Report each line from the records where the string "state" turns up.

Material supplied below:

(** * InsightFace-REST: request orchestration and response serialization

    A shallow embedding of [src/api_trt/modules/processing.py]:
    the [Serializer] class, [serialize_face], and the [Processing]
    methods [__init__], [embed_crops], [embed], [extract] and [draw].

    Python values that end up in a response are values of [pyval]; a
    [dict] is an association list in insertion order.  A Python float is
    a binary64 primitive float; a [numpy] scalar is the binary64 value it
    converts to, and arithmetic between [numpy] scalars rounds to their
    dtype.  A computation that may raise returns a [Result]; a method
    that also reads the clock, prints, or calls the face-analysis model
    is a function of a state that survives a raise.  The coroutines
    [embed], [extract] and [draw] are modelled as one sequential task: an
    [await] is a call.  The painting calls of [draw] are recorded with
    their arguments; what they do to the pixels belongs to OpenCV. *)

From Stdlib Require Import ZArith List String Bool Lia.
From Stdlib Require Import Floats.PrimFloat Floats.SpecFloat Floats.FloatOps.
From Stdlib Require Import Floats.FloatAxioms.
Import ListNotations.
Open Scope string_scope.
Open Scope list_scope.

Set Implicit Arguments.
Set Warnings "-register-all,-inexact-float".

(* ================================================================== *)
(** ** Exceptions and results *)

(** The subclasses of Python's [Exception] that the modelled code can
    meet.  [RuntimeError] stands for whatever the face-analysis model
    raises.  Every [except Exception] clause of the source catches all
    of them; what is not an [Exception] (an interrupt, the cancellation
    of the task) is outside the model. *)
Inductive Exn : Type :=
| StopIteration
| AttributeError (msg : string)
| TypeError (msg : string)
| KeyError (key : string)
| IndexError (msg : string)
| ValueError (msg : string)
| OverflowError (msg : string)
| Cv2Error (msg : string)
| RuntimeError (msg : string).

Inductive Result (A : Type) : Type :=
| Ok (a : A)
| Raise (e : Exn).

Arguments Ok {A} a.
Arguments Raise {A} e.

Definition rbind {A B : Type} (r : Result A) (k : A -> Result B) : Result B :=
  match r with
  | Ok a => k a
  | Raise e => Raise e
  end.

Notation "'let?' x ':=' r 'in' k" := (rbind r (fun x => k))
  (at level 10, x name, r at level 100, k at level 200).

Definition is_ok {A : Type} (r : Result A) : bool :=
  match r with Ok _ => true | Raise _ => false end.
(** * Routing core of the banking multi-agent graph

    A shallow embedding of [src/python/src/app/banking_agents.py]: the
    coordinator node with its skip-routing rule and transfer-directive scan,
    the three specialist nodes, the conditional-edge function
    [get_active_agent] and the capability bootstrap
    [get_persistent_mcp_client].

    Python values are an inductive type, exceptions are values of an error
    monad, module globals and the Cosmos container are fields of an explicit
    world that is threaded through every node, and the language model is an
    oracle.  [print] and [logging] calls have no counterpart here. *)

From Stdlib Require Import ZArith QArith String Ascii List Bool Lia.
From stdpp Require Import base option list strings gmap.

Import ListNotations.
Local Open Scope string_scope.
Local Open Scope list_scope.

(** ** Python values *)

#[local] Set Warnings "-register-all".

(** The values [json.loads] can produce and a Cosmos item can hold.  A
    dict keeps its entries as an association list; a key occurs once. *)
Inductive pyval : Type :=
| PNone
| PBool (b : bool)
| PInt (z : Z)
| PFloat (q : Q)
| PStr (s : string)
| PList (l : list pyval)
| PDict (d : list (string * pyval)).

(** Python truth value, as [if x:] sees it. *)
Definition truthy (v : pyval) : bool :=
  match v with
  | PNone => false
  | PBool b => b
  | PInt z => negb (z =? 0)%Z
  | PFloat q => negb (Qnum q =? 0)%Z
  | PStr s => negb (String.eqb s "")
  | PList l => negb (match l with [] => true | _ => false end)
  | PDict d => negb (match d with [] => true | _ => false end)
  end.

(** The constants the source compares an active agent against. *)
Inductive literal : Type :=
| LNone
| LStr (s : string).

(** [v == c] for a constant [c] that is [None] or a [str]. *)
Definition py_eq_literal (v : pyval) (c : literal) : bool :=
  match v, c with
  | PNone, LNone => true
  | PStr s, LStr t => String.eqb s t
  | _, _ => false
  end.

(** [v in [c1, c2, ...]]. *)
Definition py_in (v : pyval) (cs : list literal) : bool :=
  existsb (py_eq_literal v) cs.
(** * KirkGolfGame: physics stepper, trajectory predictor, shot loop and
      game-phase machine

    A shallow embedding of [src/services/physicsEngine.ts], of the state
    logic of [src/App.tsx], of the camera, the projection, the shot of a drag
    and the pointer handlers of [src/components/GameCanvas.tsx], and of the
    last phase of [generateLevel].

    Numbers.  A JavaScript [number] is modelled as a real number ([R]): the
    arithmetic is exact and there is neither NaN nor an infinity.  Comparisons
    are the decidable order of [R]; [Math.sqrt] is [sqrt]; [Math.abs] is
    [Rabs]; [Math.round] (nearest integer, ties towards plus infinity) is
    [Zfloor (r + 1/2)].  A test of a computed number against 0 (the
    [m === 0] of [normalize]) decides in the source as it does here only
    where no intermediate result underflows or overflows; the properties
    that turn on such a test bound the numbers accordingly.

    Tile map.  The source keys a [Map<string, Tile>] by the string
    [`${x},${z}`] of two integers.  The key is modelled as the pair of
    integers itself, the map as a [gmap (Z * Z) Tile].

    State.  The handlers and the state updaters of [App.tsx] are functions
    on a record [Game] of the component's state.  The phase-transition
    effect is a function of its own, [phaseTransition].  A started
    [setTimeout(resetBall, 1000)] is counted in [pendingResets] and fires by
    [timerFires]; the embedding has no clock, so a started timer fires at
    some later step.  The steps of the game ([gameStep]) take any level on a
    restart, where the component takes the levels of [generateLevel]: every
    run of the component is a run of these steps, so what holds in every
    state they reach holds in the game, while a state they reach need not be
    one the game reaches.

    Canvas.  The state of the canvas component that its handlers read and
    write is a record [Canvas]; the properties it is rendered with are a
    record [CanvasProps].  [Math.cos], [Math.sin] and [Math.PI] are [cos],
    [sin] and [PI]; [Math.atan2] is [atan2] below; [Math.hypot] is the square
    root of the sum of the squares.

    Level generator.  [generateLevel] draws its terrain with [Math.random];
    only what it does after the last draw is embedded, as a function
    [finalizeLevel] of the arrays the random phases leave. *)

From Stdlib Require Import Reals Lra Lia ZArith String List.
From Stdlib Require Import Zfloor.
From stdpp Require Import base decidable option list strings gmap.
(** The infinity with the sign of [q], NaN for zero. *)
Definition infinity_of_sign (q : Q) : number :=
  match Qcompare q 0 with
  | Gt => PosInf
  | Lt => NegInf
  | Eq => NaN
  end.

(** [a * b] *)
Definition mul (a b : number) : number :=
  match a, b with
  | NaN, _ | _, NaN => NaN
  | Num x, Num y => fl (x * y)
  | PosInf, Num y | Num y, PosInf => infinity_of_sign y
  | NegInf, Num y | Num y, NegInf => infinity_of_sign (- y)
  | PosInf, PosInf | NegInf, NegInf => PosInf
  | PosInf, NegInf | NegInf, PosInf => NegInf
  end.

(** [a / b]; a zero divisor is taken as [+0]. *)
Definition div (a b : number) : number :=
  match a, b with
  | NaN, _ | _, NaN => NaN
  | Num x, Num y => if Qeq_bool y 0 then infinity_of_sign x else fl (x / y)
  | Num _, _ => Num 0
  | PosInf, Num y => if Qle_bool 0 y then PosInf else NegInf
  | NegInf, Num y => if Qle_bool 0 y then NegInf else PosInf
  | _, _ => NaN
  end.

(** The decimal literal whose exact value is [q]. *)
Definition literal (q : Q) : number := fl q.

End Double.

(** ** The types shared by the client and the handler *)

Module Types.
Import Js.

Record Camera : Type := {
  yaw : number;
  pitch : number;
  roll : number;
  fov : number
}.

(** Modelled from the spec: the declaration of [FIBOParams] ([lib/types.ts])
    is not among the sources.  The record has the fields the sources read;
    a field the sources read without a guard is required, a field read
    through [||] or a truthiness test is optional. *)
Record FIBOParams : Type := {
  lighting : string;
  composition : string;
  realism_level : string;
  output_format : string;
  camera : Camera;
  color_palette : option string;
  subject_description : option string;
  blur_intensity : option number;
  new_background : option string;
  expand_direction : option string;
  expand_amount : option number;
  upscale_factor : option number;
  hdr_resolution : option string
}.

(** [GenerateResponse] is an object with the properties [imageUrl], [seed]
    and [structuredPrompt]; it is kept as the object literal the code
    returns. *)
Definition GenerateResponse : Type := JsVal.

End Types.

(** ** The outside world and asynchronous code *)

Module Http.
Import Js.

(** What a [throw] carries: an instance of [Error] or any other value. *)
Inductive Thrown : Type :=
| Error (message : string)
| NonError (v : JsVal).

(** A [fetch] of the client: always a POST with a JSON content type; the
    body is the object handed to [JSON.stringify]. *)
Record Request : Type := {
  url : string;
  api_token : string;
  body : JsVal
}.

End of Material supplied.

### Completed task
    is a function of a state that survives a raise.  The coroutines
    A shallow embedding of [src/services/physicsEngine.ts], of the state
    State.  The handlers and the state updaters of [App.tsx] are functions
    on a record [Game] of the component's state.  The phase-transition
    state they reach holds in the game, while a state they reach need not be
    Canvas.  The state of the canvas component that its handlers read and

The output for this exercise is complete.